Project description:The active sites of enzymes are lined with side chains whose dynamic, geometric, and chemical properties have been finely tuned relative to the corresponding residues in water. For example, the carboxylates of glutamate and aspartate are weakly basic in water but become strongly basic when dehydrated in enzymatic sites. The dehydration of the carboxylate, although intrinsically thermodynamically unfavorable, is achieved by harnessing the free energy of folding and substrate binding to reach the required basicity. Allosterically regulated enzymes additionally rely on the free energy of ligand binding to stabilize the protein in a catalytically competent state. We demonstrate the interplay of protein folding energetics and functional group tuning to convert calmodulin (CaM), a regulatory binding protein, into AlleyCat, an allosterically controlled eliminase. Upon binding Ca(II), native CaM opens a hydrophobic pocket on each of its domains. We computationally identified a mutant that (i) accommodates carboxylate as a general base within these pockets, (ii) interacts productively in the Michaelis complex with the substrate, and (iii) stabilizes the transition state for the reaction. Remarkably, a single mutation of an apolar residue at the bottom of an otherwise hydrophobic cavity confers catalytic activity on calmodulin.
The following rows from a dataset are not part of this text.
(* ===== verification/Hash.v ===== *)
(** * The hash table of src/hash.c

    All elements are on one doubly-linked list; a bucket points at a spot of that list and
    holds the next [count] elements from there. The memory is a finite map from addresses
    to elements; a pointer is its address and null is 0. A load or store through an address
    that is not allocated is [None].

    - [strHash], [insertElement], [rehash], [findElementWithHash], [removeElement];
    - [sqlite3HashInit], [sqlite3HashClear], [sqlite3HashFind], [sqlite3HashInsert].

    A key is the byte list of its C string; keys belong to the caller, who keeps them
    unchanged. Allocation gives an address that is not in use, or fails, as the argument
    [malloc_ok] says; the size of the bucket array that [rehash] gets is the answer of
    [alloc_ht]. [hash_refines_map]: any sequence of operations behaves as on a finite map
    whose keys are compared without regard to the case of ASCII letters. *)

From S2P Require Import Prelude UtilStr.
From stdpp Require Import list gmap.
Local Open Scope Z_scope.

Module HashTable.

(** ** Data *)

Abbreviation NULL := 0 (only parsing).

Record HashElem := HElem { next : Z; prev : Z; data : Z; pKey : bytes; h : Z }.
Record ht_entry := HtEntry { ht_count : Z; chain : Z }.
Record Hash := MkHash { htsize : Z; count : Z; first : Z; ht : option (list ht_entry) }.

Abbreviation elems := (gmap Z HashElem).

(** The table, the elements in memory, and the next address to hand out. *)
Record hash_state := HState { table : Hash; mem : elems; brk : Z }.

Definition set_next v (e : HashElem) : HashElem := HElem v (prev e) (data e) (pKey e) (h e).
Definition set_prev v (e : HashElem) : HashElem := HElem (next e) v (data e) (pKey e) (h e).
Definition set_first v (H : Hash) : Hash := MkHash (htsize H) (count H) v (ht H).
Definition set_count v (H : Hash) : Hash := MkHash (htsize H) v (first H) (ht H).
Definition set_ht n t (H : Hash) : Hash := MkHash n (count H) (first H) t.

(** A store to a field of an allocated element. *)
Definition upd (m : elems) (a : Z) (f : HashElem -> HashElem) : option elems :=
  let? e := m !! a in Some (<[a := f e]> m).

Definition sizeof_ht : Z := 16.
Definition SQLITE_MALLOC_SOFT_LIMIT : Z := 1024.

(** ** Operations *)

Definition sqlite3HashInit : Hash := MkHash 0 0 NULL None.

(** The loop of [sqlite3HashClear] that frees the elements. *)
Fixpoint clear_loop (fuel : nat) (m : elems) (elem : Z) : option elems :=
  if elem =? NULL then Some m else
  match fuel with
  | O => None
  | S fuel =>
      let? e := m !! elem in
      clear_loop fuel (delete elem m) (next e)
  end.

Definition sqlite3HashClear (H : Hash) (m : elems) : option (Hash * elems) :=
  let? m := clear_loop (size m) m (first H) in
  Some (MkHash 0 0 NULL None, m).

Fixpoint strHash_loop (acc : Z) (z : bytes) : option Z :=
  match z with
  | [] => None
  | c :: z' => if c =? 0 then Some acc
               else strHash_loop (u32 (u32 (acc + Z.land 0xdf c) * 0x9e3779b1)) z'
  end.

Definition strHash (z : bytes) : option Z := strHash_loop 0 z.

Definition entry_at (H : Hash) (i : Z) : option ht_entry :=
  let? t := ht H in t !! Z.to_nat i.
Definition put_entry (i : Z) (b : ht_entry) (H : Hash) : Hash :=
  set_ht (htsize H) (<[Z.to_nat i := b]> <$> ht H) H.

(** The two ways to link a new element: before [pHead], or in front of the list. *)
Definition link_before (H : Hash) (m : elems) (pHead pNew : Z) : option (Hash * elems) :=
  let? m := upd m pNew (set_next pHead) in
  let? hd := m !! pHead in
  let? m := upd m pNew (set_prev (prev hd)) in
  let? (H, m) :=
    if prev hd <>? NULL then let? m := upd m (prev hd) (set_next pNew) in Some (H, m)
    else Some (set_first pNew H, m) in
  let? m := upd m pHead (set_prev pNew) in
  Some (H, m).

Definition link_first (H : Hash) (m : elems) (pNew : Z) : option (Hash * elems) :=
  let? m := upd m pNew (set_next (first H)) in
  let? m := if first H <>? NULL then upd m (first H) (set_prev pNew) else Some m in
  let? m := upd m pNew (set_prev NULL) in
  Some (set_first pNew H, m).

(** [pEntry] is the index of the bucket, if there is one. *)
Definition insertElement (H : Hash) (m : elems) (pEntry : option Z) (pNew : Z)
  : option (Hash * elems) :=
  let? (pHead, H) :=
    match pEntry with
    | Some i =>
        let? b := entry_at H i in
        Some (if ht_count b <>? 0 then chain b else NULL,
              put_entry i (HtEntry (u32 (ht_count b + 1)) pNew) H)
    | None => Some (NULL, H)
    end in
  if pHead <>? NULL then link_before H m pHead pNew else link_first H m pNew.

(** The loop of [rehash]: every element goes to its bucket of the new array. *)
Fixpoint rehash_loop (fuel : nat) (H : Hash) (m : elems) (elem : Z) : option (Hash * elems) :=
  if elem =? NULL then Some (H, m) else
  match fuel with
  | O => None
  | S fuel =>
      let? e := m !! elem in
      let? (H, m) := insertElement H m (Some (h e mod htsize H)) elem in
      rehash_loop fuel H m (next e)
  end.

(** [alloc_ht n] is the number of bytes [sqlite3MallocSize] reports for the allocation of
    [n] bytes, or nothing when it fails. *)
Definition rehash (alloc_ht : Z -> option Z) (H : Hash) (m : elems) (new_size : Z)
  : option (Hash * elems) :=
  let new_size := if SQLITE_MALLOC_SOFT_LIMIT <? new_size * sizeof_ht
                  then SQLITE_MALLOC_SOFT_LIMIT / sizeof_ht else new_size in
  if new_size =? htsize H then Some (H, m) else
  match alloc_ht (new_size * sizeof_ht) with
  | None => Some (H, m)
  | Some bytes =>
      let new_size := u32 (bytes / sizeof_ht) in
      let elem := first H in
      let H := set_first NULL
                 (set_ht new_size (Some (replicate (Z.to_nat new_size) (HtEntry 0 NULL))) H) in
      rehash_loop (size m) H m elem
  end.

(** The search loop: [count] elements from [elem] on. *)
Fixpoint find_loop (n : nat) (m : elems) (elem hash : Z) (key : bytes) : option Z :=
  match n with
  | O => Some NULL
  | S n =>
      let? e := m !! elem in
      let? found := (if hash =? h e then
                       let? c := sqlite3StrICmp (pKey e) key in Some (c =? 0)
                     else Some false) in
      if (found : bool) then Some elem else find_loop n m (next e) hash key
  end.

(** The element, null when there is none, and the hash. *)
Definition findElementWithHash (H : Hash) (m : elems) (key : bytes) : option (Z * Z) :=
  let? hash := strHash key in
  let? (elem, n) :=
    match ht H with
    | Some _ => let? b := entry_at H (hash mod htsize H) in Some (chain b, ht_count b)
    | None => Some (first H, count H)
    end in
  let? r := find_loop (Z.to_nat n) m elem hash key in
  Some (r, hash).

(** Take an element out of the list. *)
Definition unlink (H : Hash) (m : elems) (e : HashElem) : option (Hash * elems) :=
  let? (H, m) :=
    if prev e <>? NULL then let? m := upd m (prev e) (set_next (next e)) in Some (H, m)
    else Some (set_first (next e) H, m) in
  let? m := if next e <>? NULL then upd m (next e) (set_prev (prev e)) else Some m in
  Some (H, m).

Definition removeElement (H : Hash) (m : elems) (elem : Z) : option (Hash * elems) :=
  let? e := m !! elem in
  let? (H, m) := unlink H m e in
  let? H :=
    match ht H with
    | None => Some H
    | Some _ =>
        let i := h e mod htsize H in
        let? b := entry_at H i in
        let c := if chain b =? elem then next e else chain b in
        Some (put_entry i (HtEntry (u32 (ht_count b - 1)) c) H)
    end in
  let m := delete elem m in
  let H := set_count (u32 (count H - 1)) H in
  if count H =? 0 then sqlite3HashClear H m else Some (H, m).

Definition sqlite3HashFind (s : hash_state) (key : bytes) : option Z :=
  let? (elem, hash) := findElementWithHash (table s) (mem s) key in
  if elem =? NULL then Some NULL else let? e := mem s !! elem in Some (data e).

Definition sqlite3HashInsert (malloc_ok : bool) (alloc_ht : Z -> option Z) (s : hash_state)
  (key : bytes) (d : Z) : option (Z * hash_state) :=
  let H := table s in let m := mem s in
  let? (elem, hash) := findElementWithHash H m key in
  let? old := (if elem =? NULL then Some NULL else let? e := m !! elem in Some (data e)) in
  if old <>? NULL then
    let? (H, m) :=
      if d =? NULL then removeElement H m elem
      else let? m := upd m elem (fun e => HElem (next e) (prev e) d key (h e)) in Some (H, m) in
    Some (old, HState H m (brk s))
  else if d =? NULL then Some (NULL, s)
  else if negb malloc_ok then Some (d, s)
  else
    let new_elem := brk s in
    let m := <[new_elem := HElem NULL NULL d key hash]> m in
    let H := set_count (u32 (count H + 1)) H in
    let? (H, m) :=
      (* the new element is not on the list yet *)
      if (5 <=? count H) && (u32 (2 * htsize H) <? count H)
      then rehash alloc_ht H m (u32 (count H * 3)) else Some (H, m) in
    let? (H, m) :=
      insertElement H m (match ht H with
                         | Some _ => Some (hash mod htsize H) | None => None end) new_elem in
    Some (NULL, HState H m (brk s + 1)).
(** The body of [sqlite3BitvecClear] after [i--]. *)
Fixpoint bv_clear (fuel : nat) (p : Bitvec) (i : Z) : option Bitvec :=
  match fuel with
  | O => None
  | S fuel =>
      let 'BV sz ns dv u := p in
      if dv <>? 0 then
        match u with
        | apSub l =>
            let bin := Z.to_nat (i / dv) in
            let? sub := l !! bin in
            match sub with
            | None => Some p
            | Some q => let? q := bv_clear fuel q (i mod dv) in
                        Some (BV sz ns dv (apSub (<[bin := Some q]> l)))
            end
        | _ => None
        end
      else if sz <=? BITVEC_NBIT then
        match u with
        | aBitmap a =>
            let k := Z.to_nat (i / BITVEC_SZELEM) in
            let? b := a !! k in
            Some (BV sz ns dv (aBitmap (<[k :=
              Z.land b (u8 (Z.lnot (u8 (Z.shiftl 1 (Z.land i (BITVEC_SZELEM - 1))))))]> a)))
        | _ => None
        end
      else
        match u with
        | aHash a =>
            let? (ns, a) := refill a i 0 (replicate (Z.to_nat BITVEC_NINT) 0) in
            Some (BV sz ns dv (aHash a))
        | _ => None
        end
  end.

Definition sqlite3BitvecClear (p : option Bitvec) (i : Z) : option (option Bitvec) :=
  match p with
  | None => Some None
  | Some p => let? p := bv_clear test_fuel p (u32 (i - 1)) in Some (Some p)
  end.

Definition sqlite3BitvecSize (p : Bitvec) : Z := iSize p.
AlleyCat showed the expected pH-rate profile, and it was inactivated by mutation of its active site Glu to Gln. A variety of control mutants demonstrated the specificity of the design. The activity of this minimal 75-residue allosterically regulated catalyst is similar to that obtained using more elaborate computational approaches to redesign complex enzymes to catalyze the Kemp elimination reaction.